I mitigated these risks on the creative end by striving to be even-handed and honouring duelling perspectives equally. And indeed, numerous reviewers have noted how non-partisan the novel is. The publisher mitigated these risks at their end, too, sending the book to a legal team that went through the book, page by page, and required me to provide sources in every chapter. It was vetted in the manner of a non-fiction book, even though it is a novel.

Refugees crowd atop a train leaving New Delhi for Pakistan in 1947. (HT Photo)
Refugees crowd atop a train leaving New Delhi for Pakistan in 1947. (HT Photo)

You also tweeted Krishna’s take on “worldly accolades” from the Bhagavad Gita, a text you have translated and published with your commentary. Does the description “alike when praised or censured, silent/ Content with anything at all” apply to you or not?

I wish it did. But I am not quite the steady mystic that the Gita praises. Though I’m certainly more even-keeled, when it comes to both positive and negative reactions to me or my work, than I was 10 years ago. So I’m working on it....

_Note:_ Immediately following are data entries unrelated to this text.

(* ===== verification/NetConfig.v ===== *)
(** * The network addresses of a SoC

    [configure_iprange] and [_configure_ip], which the networked targets share
    word for word, and that reading a number that was printed gives it back. *)
From S2P Require Import Prelude PyStr Paths Soc.

#[local] Open Scope string_scope.

(** ** The constants *)

(** [[int(x) for x in l]]. *)
Fixpoint ints (l : list string) : result (list Z) :=
  match l with
  | [] => Ok []
  | x :: l => z ← py_int x; zs ← ints l; Ok (z :: zs)
  end.

(** [for i, e in enumerate(ip): self.add_constant((ip_type + str(i + 1)).upper(), e)]. *)
Definition _configure_ip (ip_type : string) (ip : list Z) : list action :=
  imap (fun i e => AddConstant (upper (ip_type +++ str_Z (Z.of_nat i + 1))) (CInt e)) ip.

Definition configure_iprange (iprange : string) : result (list action) :=
  zs ← ints (split_at "." iprange);
  let zs := (zs ++ replicate (4 - length zs) 0%Z)%list in
  Ok (_configure_ip "LOCALIP" (removelast zs ++ [50%Z]) ++
      _configure_ip "REMOTEIP" (removelast zs ++ [100%Z]))%list.

(** ** Theorems *)

Definition is_digit (c : ascii) : bool := match digit_value c with Some _ => true | None => false end.

Fixpoint all_chars (f : ascii -> bool) (s : string) : bool :=
  match s with EmptyString => true | String c s => f c && all_chars f s end.

Lemma digit_char_value d : (0 <= d < 10)%Z -> digit_value (digit_char d) = Some d.
Proof.
  intros H. assert (d = 0 \/ d = 1 \/ d = 2 \/ d = 3 \/ d = 4 \/ d = 5 \/ d = 6 \/ d = 7 \/ d = 8 \/ d = 9)%Z
    as Hd by lia.
  repeat destruct Hd as [->|Hd]; subst; reflexivity.
Qed.

Lemma digits_base_digits fuel z acc :
  (0 <= z)%Z -> all_chars is_digit acc = true -> all_chars is_digit (digits_base fuel 10 z acc) = true.
Proof.
  revert z acc. induction fuel as [|fuel IH]; intros z acc Hz Ha; [done|]. cbn [digits_base].
  assert (all_chars is_digit (String (digit_char (z mod 10)) acc) = true) as H.
  { cbn [all_chars]. unfold is_digit at 1. rewrite digit_char_value by (apply Z.mod_pos_bound; lia). done. }
  destruct (z <? 10)%Z; [done|]. apply IH; [apply Z.div_pos; lia | done].
Qed.

(** Reading the digits of [z] before those of [acc]. *)
Lemma int_digits_base fuel z acc :
  (0 <= z < 10 ^ Z.of_nat fuel)%Z -> fuel <> 0%nat ->
  forall b, int_digits 0 b (digits_base fuel 10 z acc) = int_digits z true acc.
Proof.
  revert z acc. induction fuel as [|fuel IH]; intros z acc Hz Hf b; [done|]. cbn [digits_base].
  pose proof (Z.mod_pos_bound z 10 ltac:(lia)) as Hm. pose proof (Z.div_mod z 10 ltac:(lia)) as Hdm.
  destruct (Z.ltb_spec z 10) as [Hlt|Hge].
  - cbn [int_digits]. rewrite digit_char_value by done. rewrite Z.mod_small by lia. f_equal; lia.
  - rewrite IH.
    + cbn [int_digits]. rewrite digit_char_value by done. f_equal; lia.
    + rewrite Nat2Z.inj_succ, Z.pow_succ_r in Hz by lia. split; [apply Z.div_pos; lia|].
      apply Z.div_lt_upper_bound; lia.
    + intros ->. change (10 ^ Z.of_nat 1)%Z with 10%Z in Hz. lia.
Qed.

Lemma log2_fuel z : (0 <= z)%Z -> (z < 10 ^ Z.of_nat (S (Z.to_nat (Z.log2 z))))%Z.
Proof.
  intros Hz. rewrite Nat2Z.inj_succ, Z2Nat.id by apply Z.log2_nonneg.
  destruct (Z.eq_dec z 0) as [->|Hne]; [by vm_compute|].
  apply Z.lt_le_trans with (2 ^ Z.succ (Z.log2 z))%Z; [apply Z.log2_spec; lia|].
  apply Z.pow_le_mono_l. lia.
Qed.

Lemma digit_not_blank c : is_digit c = true -> blank c = false.
Proof. destruct c as [[] [] [] [] [] [] [] []]; (reflexivity || discriminate). Qed.

Lemma strip_digits s : all_chars is_digit s = true -> lstrip s = s /\ rstrip s = s.
Proof.
  induction s as [|c s IH]; cbn [all_chars lstrip rstrip]; [done|].
  intros [Hc Hs]%andb_prop. rewrite (digit_not_blank c Hc). destruct (IH Hs) as [_ ->]. done.
Qed.

Lemma py_int_str z : (0 <= z)%Z -> py_int (str_Z z) = Ok z.
Proof.
  intros Hz. unfold py_int, str_Z, to_base. replace (z <? 0)%Z with false by lia.
  set (s := digits_base _ _ _ _).
  assert (Hd : all_chars is_digit s = true) by (by apply digits_base_digits).
  assert (Hv : int_digits 0 false s = Some z)
    by (unfold s; rewrite int_digits_base; [done | split; [done | by apply log2_fuel] | done]).
  destruct (strip_digits s Hd) as [Hl Hr]. rewrite Hr, Hl.
  destruct s as [|c s']; [done|]. cbn [all_chars] in Hd. apply andb_prop in Hd as [Hc _].
  destruct c as [[] [] [] [] [] [] [] []]; try discriminate; by rewrite Hv.
Qed.

Lemma digits_no_dot s :
  all_chars is_digit s = true -> all_chars (fun x => negb (Ascii.eqb x ".")) s = true.
Proof.
  induction s as [|x s IH]; [done|]. cbn [all_chars]. intros [Hx Hs]%andb_prop. rewrite (IH Hs).
  destruct x as [[] [] [] [] [] [] [] []]; (reflexivity || discriminate).
Qed.

Lemma str_no_dot z : (0 <= z)%Z -> all_chars (fun x => negb (Ascii.eqb x ".")) (str_Z z) = true.
Proof.
  intros Hz. apply digits_no_dot. unfold str_Z. replace (z <? 0)%Z with false by lia.
  by apply digits_base_digits.
Qed.

(** A string without a character, in both readings. *)
Lemma no_char c s : all_chars (fun x => negb (Ascii.eqb x c)) s = true -> has_char c s = false.
Proof.
  induction s as [|x s IH]; [done|]. cbn [all_chars]. intros [Hx Hs]%andb_prop. rewrite has_char_cons, IH by done.
  rewrite Ascii.eqb_sym. by destruct (Ascii.eqb x c).
Qed.

(** Reading a dotted list of numbers. *)
Lemma ints_dotted z zs :
  Forall (fun z => 0 <= z)%Z (z :: zs) ->
  ints (split_at "." (join_with "." (str_Z <$> z :: zs))) = Ok (z :: zs).
Proof.
  revert z. induction zs as [|y zs IH]; intros z H; rewrite Forall_cons in H; destruct H as [Hz Hzs].
  - unfold join_with. cbn [fmap list_fmap String.concat]. rewrite split_at_none by by apply no_char, str_no_dot.
    cbn [ints]. by rewrite py_int_str.
  - unfold join_with in *. cbn [fmap list_fmap String.concat] in *.
    rewrite append_cons. change ("" +++ ?x) with x. rewrite split_at_app by by apply no_char, str_no_dot.
    cbn [ints]. rewrite py_int_str by done. cbn [mbind result_bind]. rewrite (IH y Hzs). done.
Qed.

(** The addresses of the SoC and of its TFTP server. For a range
    written with one to four numbers, the constructor adds exactly the eight
    constants LOCALIP1..4 and REMOTEIP1..4: the first three numbers, missing
    ones 0, then 50 for the SoC and 100 for the server. A fourth number is
    ignored. *)
Theorem configure_iprange_spec (z : Z) (zs : list Z)
    (Hpos : Forall (fun z => 0 <= z)%Z (z :: zs)) (Hlen : (length zs < 4)%nat) :
  let b := nth 0 zs 0%Z in let c := nth 1 zs 0%Z in
  configure_iprange (join_with "." (str_Z <$> z :: zs)) =
    Ok [AddConstant "LOCALIP1" (CInt z); AddConstant "LOCALIP2" (CInt b);
        AddConstant "LOCALIP3" (CInt c); AddConstant "LOCALIP4" (CInt 50);
        AddConstant "REMOTEIP1" (CInt z); AddConstant "REMOTEIP2" (CInt b);
        AddConstant "REMOTEIP3" (CInt c); AddConstant "REMOTEIP4" (CInt 100)].
Proof.
  intros b c. unfold configure_iprange. rewrite ints_dotted by done. cbn [mbind result_bind].
  destruct zs as [|b' [|c' [|d' [|]]]]; try (cbn in Hlen; lia); reflexivity.
Qed.

(** [make.py]'s default. *)
Lemma configure_iprange_spec_witness :
  configure_iprange "192.168.100" =
    Ok [AddConstant "LOCALIP1" (CInt 192); AddConstant "LOCALIP2" (CInt 168);
        AddConstant "LOCALIP3" (CInt 100); AddConstant "LOCALIP4" (CInt 50);
        AddConstant "REMOTEIP1" (CInt 192); AddConstant "REMOTEIP2" (CInt 168);
        AddConstant "REMOTEIP3" (CInt 100); AddConstant "REMOTEIP4" (CInt 100)].
Proof.
  apply (configure_iprange_spec 192 [168; 100]%Z); [|cbn; lia].
  repeat constructor; lia.
Defined.

(** More than four numbers make more constants; anything but numbers is a
    ValueError. *)
Example five_numbers :
  length (match configure_iprange "1.2.3.4.5" with Ok l => l | Raise _ => [] end) = 10%nat.
Proof. reflexivity. Qed.

Example not_a_number : configure_iprange "192.168.x" = Raise ValueError.
Proof. reflexivity. Qed.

Previous recipients of this award include Irwin Allan Sealy, Annie Zaidi, Raj Kamal Jha, Anuradha Roy, Easterine Kire, Aravind Adiga, Karthika Nair and Damon Galgut. What does it feel like to be in such company? Whose work do you tend to follow?

Certainly, that is illustrious company! I am very honoured to join it, and very grateful to the Tata Literature Live! Festival and the jurors for the award. When it comes to my own reading, I tend to read a lot of poetry, history, and ancient literature. To give you an idea, I just finished an Irish fairy tale and a canto of Dante’s Paradiso, and am moving on to a non-fiction book about the Conquistadors and Rameau’s Nephew by the 18th century French writer Diderot. So, I am all over the place, but usually all over the past.

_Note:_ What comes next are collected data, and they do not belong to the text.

Definition atlys_crg (clk_freq : Q) : result CRG :=
  f ← whole_hz clk_freq;
  let reset := Or (Not (Pin "cpu_reset" None)) SelfReset in
  Ok {| domains := ["sys"; "sdram_half"; "sdram_full_wr"; "sdram_full_rd"; "base50"; "encoder"; "por"];
        oscillator := "clk100";
        cells := (input_clock "clk100" ++
          [PLL (atlys_pll f) "clk100b" ["unbuf_sdram_full"; "unbuf_encoder"; "unbuf_sdram_half_a";
             "unbuf_sdram_half_b"; "unbuf_unused"; "unbuf_sys"] "pll_lckd"] ++
          system_clock reset ++ sdram_clocks (cd "sys") "clk4x" ++ oddr2_obufds ++
          periph_clock base50_dcm "clk100a" ++ encoder_clock)%list;
        periods := [(cd "base50", 20%Q)]; counter := Some 11 |}.

(** ** Artix-7 *)

(** [AsyncResetSynchronizer(self.cd_<d>, r)] for each of these domains. *)
Definition reset_all (r : rst) (ds : list string) : list cell := (fun d => AsyncResetSynchronizer d r) <$> ds.

(** [BUFG] from the net [pll_<d>] to the clock of [d]. *)
Definition bufg_all (ds : list string) : list cell := (fun d => BUFG ("pll_" +++ d) (cd d)) <$> ds.

Definition unlocked : rst := Not (Lock "pll_locked").

Definition arty_crg : CRG :=
  {| domains := ["sys"; "sys4x"; "sys4x_dqs"; "clk200"; "clk100"; "clk50"]; oscillator := "clk100";
     cells := ([PLL arty_pll "clk100" ["pll_sys"; "pll_sys4x"; "pll_sys4x_dqs"; "pll_clk200"; "pll_clk50"; "pll_clk100"]
                  "pll_locked"] ++
       bufg_all ["sys"; "sys4x"; "sys4x_dqs"; "clk200"; "clk100"; "clk50"] ++
       reset_all (Or unlocked (Not (Pin "cpu_reset" None))) ["sys"; "clk200"; "clk100"; "clk50"] ++
       [IDELAYCTRL (cd "clk200"); BUFR 4 "clk100" "eth_clk"; BUFG "eth_clk" "eth_ref_clk"])%list;
     periods := []; counter := None |}.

Could you recall your thought process while writing the women characters in this book? Did you feel the need to re-examine or challenge how they have been depicted earlier?

I tried to inhabit the mindset of the era as much as possible — that is, I tried not to transplant modern ideas anachronistically into the characters. In some cases, such as Ruttie Jinnah and Fatima Jinnah, there haven’t been that many portrayals of them in fiction, at least that I know of, so I wasn’t pushing back against, or trying to correct, any specific prior portrayal.

How does your skill set as a nuclear radiologist show up in your writing? Have you been asked by patients to autograph books or asked for medical advice at a literary festival?

A radiologist is involved, on every case, in observation and concise verbal description — which is a barebones summary of the art of fiction writing, too. Mostly, my two lives are separate. My radiology colleagues are aware I do a lot of writing, but radiologists in general are not the type to read fiction and poetry, in my experience. As a radiologist, I’m focused on reading CT scans and plain films and nuclear medicine studies; I’m probably not the best person to ask for medical advice on things like managing diabetes or hypertension — ours is a hyper-specialised branch; we focus on analysing images of diseases, not their treatment.

Chintan Girish Modi is a freelance writer, journalist and book reviewer.